## GIVEN RECORDS

(* ===== verification/WorkerRoutes.v ===== *)
(** * Heartbeats, claims, renewals and downloads

    Model of the assignment routes of
    [apps/api/src/rvc_manager_api/routers/workers.py]: the heartbeat, the two claim
    routes, the renewal of a lease and the downloads of the Dataset and TestSet of
    the Job a Worker holds. *)

From S2P Require Import Prelude Sha256 Json JobStatus JobConfig WorkerContract Settings Ledger.
From S2P Require Import Session JobConfigLedger TestSets WorkerTokens LeaseService.

(** ** File names in headers ([services/artifacts.py]) *)

(** [str.strip(".")] *)
Fixpoint lstrip_dots (s : string) : string :=
  match s with
  | String c rest => if ⌊ c = chr 46 ⌋ then lstrip_dots rest else s
  | EmptyString => ""
  end.
Definition strip_dots (s : string) : string := str_rev (lstrip_dots (str_rev (lstrip_dots s))).

(** One character of the file name: a character outside ASCII is one underscore. *)
Definition ascii_name_char (c : ascii) : list ascii :=
  if is_continuation c then []
  else if is_name_char c then [c] else [chr 95].

(** [urllib.parse.quote(s, safe="")] on the UTF-8 bytes *)
Definition upper_hex_digit (n : Z) : ascii := if n <? 10 then chr (48 + n) else chr (55 + n).
Definition quote_char (c : ascii) : list ascii :=
  if is_name_char c || ⌊ c = chr 126 ⌋ then [c]
  else [chr 37; upper_hex_digit (code c / 16); upper_hex_digit (code c mod 16)].
Definition url_quote (s : string) : string :=
  String.string_of_list_ascii (concat (map quote_char (str_chars s))).

(** [attachment_content_disposition] *)
Definition attachment_content_disposition (filename : string) : string :=
  let ascii_name :=
    strip_dots (String.string_of_list_ascii (concat (map ascii_name_char (str_chars filename)))) in
  let ascii_name := if ⌊ ascii_name = "" ⌋ then "artifact.bin" else ascii_name in
  "attachment; filename=" +:+ quote +:+ str_take 150 ascii_name +:+ quote +:+
  "; filename*=UTF-8''" +:+ url_quote filename.

(** ** Responses *)

Record WorkerHeartbeatResponse := mkWorkerHeartbeatResponse {
  hr_server_time : Z;
  hr_lease_expires_at : option Z;
  hr_cancel_job_ids : list string }.

Record LeaseRenewResponse := mkLeaseRenewResponse {
  lr_lease_id : string;
  lr_lease_expires_at : Z }.

(** A redirect to object storage, or the bytes of an object up to a bound. *)
Inductive Download :=
  | RedirectResponse (url disposition : string)
  | StreamingResponse (object_key : string) (chunk_size max_bytes : Z)
      (media_type disposition : string) (content_length : Z).

Section routes.
  Context `{ContractParser} `{CapabilitiesParser} `{Platform}.
  Variable settings : Settings.
  Variable storage : ClaimStoragePort.
  (** [storage.create_download_url key content_disposition ttl]; [None] is a
      [StorageError], [Some None] a backend without URLs. *)
  Variable create_download_url : string → string → Z → option (option string).

(** ** Heartbeat *)

(** [current_job_id or ""] *)
Definition or_empty (o : option string) : string := default "" o.

(** The claim named by a heartbeat is the current one. *)
Definition heartbeat_current (worker_id job_id : string) (now : Z) (lease : JobLease) (job : Job)
    (attempt : JobAttempt) (locked_worker : Worker) : bool :=
  l_active lease && is_none (l_released_at lease) && (now <? l_expires_at lease) &&
  ⌊ l_worker_id lease = worker_id ⌋ && ⌊ l_job_id lease = job_id ⌋ &&
  ⌊ j_worker_id job = Some worker_id ⌋ &&
  ⌊ j_current_attempt_id job = Some (l_attempt_id lease) ⌋ &&
  ⌊ a_id attempt = l_attempt_id lease ⌋ && ⌊ a_job_id attempt = j_id job ⌋ &&
  ⌊ a_worker_id attempt = worker_id ⌋ && is_none (a_finished_at attempt) &&
  ⌊ w_current_job_id locked_worker = Some job_id ⌋.

(** A renewal never shortens a lease. *)
Definition renewed_lease (lease : JobLease) (now : Z) : JobLease :=
  lease <| l_expires_at := Z.max (l_expires_at lease) (lease_expiry settings now) |>
        <| l_last_renewed_at := Z.max (l_last_renewed_at lease) now |>.

Definition stale_heartbeat : string := "heartbeat lease is no longer current".

(** The branch of a busy Worker: the locked Worker and the expiry of the lease. *)
Definition heartbeat_busy (worker_id job_id : string) (lease_id : option string) (now : Z)
    : M (Worker * option Z) :=
  lease ← lock_row (LockLease (or_empty lease_id)) (λ d, leases d !! or_empty lease_id);
  job ← lock_row (LockJob job_id) (λ d, jobs d !! job_id);
  let attempt_id := match lease with Some l => l_attempt_id l | None => "" end in
  attempt ← lock_row (LockAttempt attempt_id) (λ d, attempts d !! attempt_id);
  locked_worker ← lock_row (LockWorker worker_id) (λ d, workers d !! worker_id);
  _ ← match job, attempt with
      | Some job, Some attempt =>
          match validated_job_config job (Some attempt) with
          | inl _ => http 409 "job configuration integrity check failed"
          | inr _ => mret ()
          end
      | _, _ => mret ()
      end;
  match lease, job, attempt, locked_worker with
  | Some lease, Some job, Some attempt, Some locked_worker =>
      if negb (heartbeat_current worker_id job_id now lease job attempt locked_worker)
      then http 409 stale_heartbeat else
      let lease' := renewed_lease lease now in
      _ ← save_lease lease';
      mret (locked_worker, Some (l_expires_at lease'))
  | _, _, _, _ => http 409 stale_heartbeat
  end.

(** The branch of an idle Worker. *)
Definition heartbeat_idle (worker_id : string) : M (Worker * option Z) :=
  locked_worker ← lock_row (LockWorker worker_id) (λ d, workers d !! worker_id);
  match locked_worker with
  | None => http 401 "invalid worker token"
  | Some worker =>
      _ ← reject_if (truthy (w_current_job_id worker)) 409
            "heartbeat omitted active job assignment";
      mret (worker, None)
  end.

Definition reported_worker (worker : Worker) (payload : WorkerHeartbeatRequest) (now : Z) : Worker :=
  worker <| w_status := WorkerStatus_value (hb_status payload) |>
         <| w_capabilities_json := dump_WorkerCapabilities (hb_capabilities payload) |>
         <| w_worker_version := cap_worker_version (hb_capabilities payload) |>
         <| w_rvc_commit_hash := cap_rvc_commit_hash (hb_capabilities payload) |>
         <| w_last_heartbeat_at := Some now |>.

(** The Jobs of a Worker whose cancellation was requested. *)
Definition cancelled_jobs_of (worker_id : string) (d : DB) : list string :=
  map j_id (where_ (λ j, ⌊ j_worker_id j = Some worker_id ⌋ && is_some (j_cancel_requested_at j) &&
                         negb (is_terminal_value (j_status j))) (jobs d)).

(** [heartbeat] *)
Definition heartbeat (payload : WorkerHeartbeatRequest) (worker : Worker)
    : M WorkerHeartbeatResponse :=
  _ ← recover_expired_leases settings default_batch_limit;
  now ← utc_now;
  current ← (if truthy (hb_current_job_id payload)
             then heartbeat_busy (w_id worker) (or_empty (hb_current_job_id payload))
                    (hb_current_lease_id payload) now
             else heartbeat_idle (w_id worker));
  let '(locked_worker, renewed_until) := current in
  _ ← save_worker (reported_worker locked_worker payload now);
  cancel_job_ids ← ask (cancelled_jobs_of (w_id locked_worker));
  _ ← catch commit (on_db_error [StaleDataError]
        (_ ← rollback; http 409 "Worker changed before heartbeat commit"));
  mret (mkWorkerHeartbeatResponse now renewed_until cancel_job_ids).

(** ** Claims *)

Definition stored_capabilities (worker : Worker) : M WorkerCapabilities :=
  match WorkerCapabilities_model_validate (w_capabilities_json worker) with
  | Some c => mret c
  | None => raise (ValueError "WorkerCapabilities")
  end.

(** [claim]; [None] is the empty response 204. *)
Definition claim (payload_capabilities : option WorkerCapabilities) (worker : Worker)
    : M (option JobClaim) :=
  capabilities ← match payload_capabilities with
                 | Some c => mret c
                 | None => stored_capabilities worker
                 end;
  claim_job settings storage (w_id worker) capabilities.

(** [next_job] *)
Definition next_job (worker : Worker) : M (option JobClaim) :=
  capabilities ← stored_capabilities worker;
  claim_job settings storage (w_id worker) capabilities.

(** ** Renewal *)

(** [renew_lease] *)
Definition renew_lease (job_id lease_id : string) (worker : Worker) : M LeaseRenewResponse :=
  lease ← require_active_lease (w_id worker) job_id lease_id true;
  now ← utc_now;
  let lease' := renewed_lease lease now in
  _ ← save_lease lease';
  _ ← commit;
  mret (mkLeaseRenewResponse (l_id lease') (l_expires_at lease')).

(** ** Downloads *)

(** [storage_namespace_matches] *)
Definition storage_namespace_matches (backend namespace_sha256 : string) : bool :=
  ⌊ backend = st_backend storage ⌋ && ⌊ namespace_sha256 = st_namespace_fingerprint storage ⌋.

(** The response once the request is authorised and audited. *)
Definition download_response (object_key media_type disposition unavailable : string)
    (size_bytes : Z) : M Download :=
  match create_download_url object_key disposition (dataset_download_ttl_seconds settings) with
  | None => http 503 unavailable
  | Some (Some download_url) => mret (RedirectResponse download_url disposition)
  | Some None =>
      mret (StreamingResponse object_key (artifact_stream_chunk_bytes settings) size_bytes
              media_type disposition size_bytes)
  end.

Definition worker_audit_of (worker_id action resource_type resource_id job_id attempt_id : string)
    : M () :=
  add_audit_event "worker" (Some worker_id) action resource_type (Some resource_id)
    [("job_id", JString job_id); ("attempt_id", JString attempt_id)].

(** The Dataset is ready and its archive was verified: the size of the archive. *)
Definition transferable (dataset : Dataset) : option Z :=
  size ← d_prepared_flat_size_bytes dataset;
  sha256 ← d_prepared_flat_sha256 dataset;
  if ⌊ d_status dataset = "ready" ⌋ && dataset_ready_for_training dataset && (0 <? size) &&
     (py_len sha256 =? 64)
  then Some size else None.

(** [download_job_dataset] *)
Definition download_job_dataset (job_id : string) (worker : Worker) (lease_id attempt_id : string)
    : M Download :=
  lease ← require_active_lease (w_id worker) job_id lease_id false;
  _ ← reject_if (negb ⌊ l_attempt_id lease = attempt_id ⌋) 409
        "dataset attempt does not match lease";
  job ← ask (λ d, jobs d !! job_id);
  match job with
  | None => http 409 "job attempt is no longer current"
  | Some job =>
  _ ← reject_if (negb ⌊ j_worker_id job = Some (w_id worker) ⌋ ||
                 negb ⌊ j_current_attempt_id job = Some attempt_id ⌋) 409
        "job attempt is no longer current";
  dataset ← ask (λ d, datasets d !! j_dataset_id job);
  match dataset, dataset ≫= transferable with
  | Some dataset, Some size =>
  upload ← ask (λ d, latest_dataset_upload d (d_id dataset));
  match upload with
  | None => http 409 "dataset has not been server-verified"
  | Some upload =>
  _ ← reject_if (negb (storage_namespace_matches (du_storage_backend upload)
                         (du_storage_namespace_sha256 upload))) 503
        "dataset storage namespace is unavailable";
  match st_storage_uri storage (du_prepared_flat_object_key upload) with
  | None => http 503 "dataset storage is unavailable"
  | Some canonical_uri =>
  _ ← reject_if (negb ⌊ d_flat_storage_uri dataset = Some canonical_uri ⌋) 409
        "dataset canonical object does not match";
  _ ← worker_audit_of (w_id worker) "dataset.worker_download_requested" "dataset" (d_id dataset)
        job_id attempt_id;
  _ ← commit;
  download_response (du_prepared_flat_object_key upload) "application/zip"
    (attachment_content_disposition "prepared_flat.zip") "dataset download is unavailable" size
  end end
  | _, _ => http 409 "dataset is not ready for transfer"
  end end.

(** The completed upload of an item finalised last. *)
Definition latest_item_upload (d : DB) (set_id item_key : string)
    : option TestSetItemUploadSession :=
  head (order_by upload_leb
    (where_ (λ u, ⌊ iu_test_set_id u = set_id ⌋ && ⌊ iu_item_key u = item_key ⌋ &&
                  ⌊ iu_status u = "completed" ⌋) (test_set_uploads d))).

(** [download_job_test_set_item] *)
Definition download_job_test_set_item (job_id item_id : string) (worker : Worker)
    (lease_id attempt_id : string) : M Download :=
  lease ← require_active_lease (w_id worker) job_id lease_id false;
  _ ← reject_if (negb ⌊ l_attempt_id lease = attempt_id ⌋) 409
        "test set attempt does not match lease";
  job ← ask (λ d, jobs d !! job_id);
  match job, job ≫= j_test_set_id with
  | Some job, Some set_id =>
  _ ← reject_if (negb ⌊ j_worker_id job = Some (w_id worker) ⌋ ||
                 negb ⌊ j_current_attempt_id job = Some attempt_id ⌋) 409
        "job attempt is no longer current";
  item ← ask (λ d, i ← test_set_items d !! item_id;
                   if ⌊ i_test_set_id i = set_id ⌋ then Some i else None);
  match item with
  | None => http 404 "test set item not found"
  | Some item =>
  upload ← ask (λ d, latest_item_upload d set_id (i_item_key item));
  match upload with
  | None => http 409 "test set item is not server-verified"
  | Some upload =>
  _ ← reject_if (negb (storage_namespace_matches (iu_storage_backend upload)
                         (iu_storage_namespace_sha256 upload))) 503
        "test set storage namespace is unavailable";
  attempt ← ask (λ d, attempts d !! attempt_id);
  match attempt with
  | None => http 409 "job attempt is no longer current"
  | Some attempt =>
  match validated_job_config job (Some attempt) with
  | inl _ => http 409 "job configuration integrity check failed"
  | inr config =>
  transfer ← verified_test_set_transfer settings storage job config;
  match transfer with
  | None => http 409 "test set snapshot is no longer verifiable"
  | Some transfer =>
  match List.find (λ c, ⌊ ti_test_set_item_id c = item_id ⌋) (tt_items transfer) with
  | None => http 404 "test set item is not in the Job snapshot"
  | Some descriptor =>
  _ ← worker_audit_of (w_id worker) "test_set_item.worker_download_requested" "test_set_item"
        (i_id item) job_id attempt_id;
  _ ← commit;
  download_response (test_set_item_object_key set_id (iu_id upload)) "audio/wav"
    (attachment_content_disposition (ti_filename descriptor))
    "test set download is unavailable" (ti_size_bytes descriptor)
  end end end end end end
  | _, _ => http 409 "job attempt is no longer current"
  end.
End routes.

Example disposition_plain : attachment_content_disposition "a b.wav" =
  "attachment; filename=" +:+ quote +:+ "a_b.wav" +:+ quote +:+ "; filename*=UTF-8''a%20b.wav".
Proof. reflexivity. Qed.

## TRY IT
Return every line above in which the string "bool" occurs.

## THE ANSWER
    (attempt : JobAttempt) (locked_worker : Worker) : bool :=
Definition storage_namespace_matches (backend namespace_sha256 : string) : bool :=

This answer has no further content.